If someone upon whom you depend financially dies leaving you nothing in his or her will, judges have the power to ensure that you do not go empty-handed. However, as a High Court case recently reviewed by Danielle Wane showed, power will only be exercised in your favour if your need for support is both pressing and genuine.
The case concerned a delivery driver whose modest lifestyle had been boosted by a £450,000 lottery win some years before his death from a brain tumour. By his will, he left his entire estate – valued at £268,000 – to his second wife. His half share of the marital home represented about 80 per cent of that sum.
Following his death, his daughter by his first marriage launched proceedings under the Inheritance (Provision for Family and Dependants) Act 1975 seeking reasonable provision from his estate. A married mother of two, she argued that she and her family were in need of financial support in that they were saddled with substantial debts and were living in a house that was too small for them.

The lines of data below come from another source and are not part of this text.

(** * MockRedis: a shallow embedding of [mockredis/redis.py]

    The class [MockRedis] keeps one Python [defaultdict(dict)] in the class
    attribute [redis] and implements a handful of Redis commands on it.
    The embedding follows the source command by command:

    - the objects the store holds are strings, dicts, sets and lists;
    - a command is a function from the store to an outcome (a returned
      value or a raised exception) and the store it leaves behind, since a
      Python exception does not undo the writes made before it;
    - [self.redis[key]] on a [defaultdict(dict)] inserts an empty dict
      under a missing key before returning it, whereas [key in self.redis]
      and [has_key] only look. *)

From Stdlib Require Import ZArith Lia Ascii String.
From stdpp Require Import gmap strings list fin_maps sorting.

Local Open Scope string_scope.
Local Open Scope list_scope.
Local Open Scope nat_scope.

(** ** Python objects *)

(** What a dict maps to, and what [sorted] compares: text or a number.
    Scores are modelled as integers (Python ints are unbounded). *)
Inductive atom :=
  | Str (s : string)
  | Num (z : Z).

(** The objects found at a key of the store, by concrete Python type. *)
Inductive value :=
  | VStr (s : string)
  | VDict (d : gmap string atom)
  | VSet (s : gset string)
  | VList (l : list string).

(** The exceptions the commands can raise. *)
Inductive exn :=
  | KeyError
  | IndexError
  | TypeError
  | AttributeError
  | ValueError
  | RedisError
  | NotImplementedError.

Inductive result (A : Type) :=
  | Ok (a : A)
  | Raise (e : exn).
Arguments Ok {A} a.
Arguments Raise {A} e.

#[global] Instance atom_eq_dec : EqDecision atom.
Proof. solve_decision. Defined.
#[global] Instance value_eq_dec : EqDecision value.
Proof. solve_decision. Defined.
#[global] Instance exn_eq_dec : EqDecision exn.
Proof. solve_decision. Defined.

(** ** Commands as store transformers *)

(** The object bound to [self.redis]: a mapping from key to object. *)
Abbreviation store := (gmap string value).

Definition M (A : Type) : Type := store → result A * store.

Definition ret {A} (a : A) : M A := λ r, (Ok a, r).

#[global] Instance M_ret : MRet M := @ret.
#[global] Instance M_bind : MBind M := λ A B f m r,
  match m r with
  | (Ok a, r') => f a r'
  | (Raise e, r') => (Raise e, r')
  end.

Definition raise {A} (e : exn) : M A := λ r, (Raise e, r).
Lemma range_app (lo y hi : Z) :
  lo <= y <= hi -> range lo hi = range lo y ++ range y hi.
Proof.
  intro H. unfold range.
  replace (Z.to_nat (hi - lo))
    with (Z.to_nat (y - lo) + Z.to_nat (hi - y))%nat by lia.
  rewrite seq_app, map_app. f_equal. rewrite Nat.add_0_l.
  assert (Haux : forall n s,
             map (fun i => lo + Z.of_nat i) (seq (Z.to_nat (y - lo) + s) n)
             = map (fun i => y + Z.of_nat i) (seq s n)).
  { induction n as [| n IH]; intro s; simpl; [reflexivity |].
    f_equal; [lia |]. rewrite <- IH. f_equal. f_equal. lia. }
  rewrite <- Haux, Nat.add_0_r. reflexivity.
Qed.

Lemma range_single (y : Z) : range y (y + 1) = [y].
Proof.
  unfold range. replace (Z.to_nat (y + 1 - y)) with 1%nat by lia.
  simpl. f_equal. lia.
Qed.

Lemma range_cons (lo hi : Z) : lo < hi -> range lo hi = lo :: range (lo + 1) hi.
Proof.
  intro H. rewrite (range_app lo (lo + 1) hi) by lia.
  rewrite range_single. reflexivity.
Qed.

Lemma range_snoc (lo hi : Z) : lo <= hi -> range lo (hi + 1) = range lo hi ++ [hi].
Proof.
  intro H. rewrite (range_app lo hi (hi + 1)) by lia.
  rewrite range_single. reflexivity.
Qed.

Lemma list_comp_app {A B : Type} (f : A -> result B) (xs ys : list A) :
  list_comp f (xs ++ ys)
  = (a <- list_comp f xs ;; b <- list_comp f ys ;; Ok (a ++ b)).
Proof.
  induction xs as [| x xs IH]; simpl.
  - destruct (list_comp f ys); reflexivity.
  - destruct (f x) as [v | e]; simpl; [| reflexivity].
    rewrite IH. destruct (list_comp f xs); simpl; [| reflexivity].
    destruct (list_comp f ys); reflexivity.
Qed.

(** A comprehension raises the exception of its first failing element. *)
Lemma list_comp_first_raise {A B : Type} (f : A -> result B) (xs ys : list A)
      (x : A) (e : exn) :
  (forall x', In x' xs -> exists v, f x' = Ok v) ->
  f x = Raise e ->
  list_comp f (xs ++ x :: ys) = Raise e.
Proof.
  intros Hok Hx. rewrite list_comp_app.
  destruct (list_comp_all_or_raise f xs) as [(vs & ->) | (x' & Hin & Hbad)].
  - simpl. rewrite Hx. reflexivity.
  - destruct (Hok x' Hin) as (v & Hv). exfalso. exact (Hbad v Hv).
Qed.

Lemma list_comp_rel {A B C : Type} (R : B -> C -> Prop)
      (f : A -> result B) (g : A -> result C) (xs : list A) :
  (forall x, In x xs -> result_rel R (f x) (g x)) ->
  result_rel (Forall2 R) (list_comp f xs) (list_comp g xs).
Proof.
  induction xs as [| x xs IH]; intro H; simpl; [constructor |].
  pose proof (H x (or_introl eq_refl)) as Hx.
  destruct (f x) as [b | e], (g x) as [c | e']; simpl in *;
    try contradiction; [| exact Hx].
  assert (IH' := IH (fun x' Hin => H x' (or_intror Hin))).
  destruct (list_comp f xs), (list_comp g xs); simpl in *;
    try contradiction; [constructor; assumption | exact IH'].
Qed.
(** C4. On a handshake-start event of a context built by [__init__],
    whatever callbacks ran on it before, the callback calls
    [set_tlsext_host_name] with the hostname bytes the constructor
    stored and does nothing else.  When the engine accepts the name the
    callback returns, the connection has that server name and is
    otherwise as it was, and nothing is logged; when the engine raises,
    that exception comes out of the callback and the connection is as
    it was. *)
Theorem handshake_start_sets_server_name
    (hostname : string) (ctx : SSL_Context) (verbose : bool)
    (calls : list (Connection * Z * PyVal)) (w0 : World)
    (where_ : Z) (ret_ : PyVal) :
  self w0 = __init__ hostname ctx verbose ->
  handshake_start where_ ->
  let w := run_callbacks calls w0 in
  let name := _hostnameBytes (ClientTLSOptions__init__ hostname ctx) in
  let run := _identityVerifyingInfoCallback where_ ret_ w in
  (tlsext_host_name_error (connection w) name = None ->
     run = (Return tt,
            after_events [Called_set_tlsext_host_name name]
              (set_connection (with_servername (connection w) name) w))
     /\ servername (connection (snd run)) = Some name)
  /\ (forall e, tlsext_host_name_error (connection w) name = Some e ->
        run = (Raise e, after_events [Called_set_tlsext_host_name name] w)).
Proof.
  intros Hself Hstart w name run.
  assert (Hname : _hostnameBytes (super (self w)) = name).
  { unfold w. rewrite run_callbacks_keeps_self, Hself. reflexivity. }
  assert (Hrun : run = set_tlsext_host_name name w).
  { unfold run. rewrite callback_eq, (handshake_start_truthy _ Hstart), Hname.
    reflexivity. }
  rewrite Hrun, set_tlsext_host_name_eq. split.
  - intros ->. split; reflexivity.
  - intros e ->. reflexivity.
Qed.
(** * seqio: evaluation loggers and metric values

    A shallow embedding of [seqio/loggers.py] and of the [MetricValue]
    dataclasses of [seqio/metrics.py], with the properties of the loggers
    and of the JSON encoder stated and proved over it.

    Conventions of the embedding:
    - a Python [str] is the list of its code points, [bytes] a list of
      [Byte.byte], an [int] is a [Z];
    - exceptions are values of [exn], a computation that can raise returns
      a [result];
    - the file system, the log and the summary writers are explicit state,
      threaded through the state-and-exception monad [M];
    - the recursion of [json.dumps] through [default] is bounded by a
      recursion limit, past which Python raises [RecursionError];
    - reads of the clock are not modelled. *)

From stdpp Require Import gmap strings list.
From Stdlib Require Import ZArith NArith Strings.Byte Ascii DecimalN DecimalPos.

Local Open Scope Z_scope.
Local Open Scope list_scope.

(** ** Python strings, bytes and numbers *)

Abbreviation pystr := (list N).
Abbreviation pybytes := (list byte).

(** A literal of the source, as code points. *)
Fixpoint lit (s : string) : pystr :=
  match s with
  | EmptyString => []
  | String a r => N_of_ascii a :: lit r
  end.

Arguments lit : simpl never.

(** [sep.join(parts)] *)
Fixpoint str_join (sep : pystr) (parts : list pystr) : pystr :=
  match parts with
  | [] => []
  | [p] => p
  | p :: rest => p ++ sep ++ str_join sep rest
  end.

Rejecting her claim as hopeless, however, the Court noted that she appeared to be labouring under the mistaken assumption that she was entitled to a share of her father’s estate come what may. She and her husband had enjoyed several luxury holidays and were living comfortably. Their combined income was more than sufficient to meet their day-to-day needs and her bank and credit card debts were self-inflicted.
Her father’s widow, by contrast, was wheelchair dependent due to ever-worsening motor neurone disease and required every penny of her inheritance to maintain her independence and live out her remaining years in dignity and comfort. Her savings were modest and any award in the daughter’s favour would require her to sell or mortgage the home where she was looked after by a live-in carer.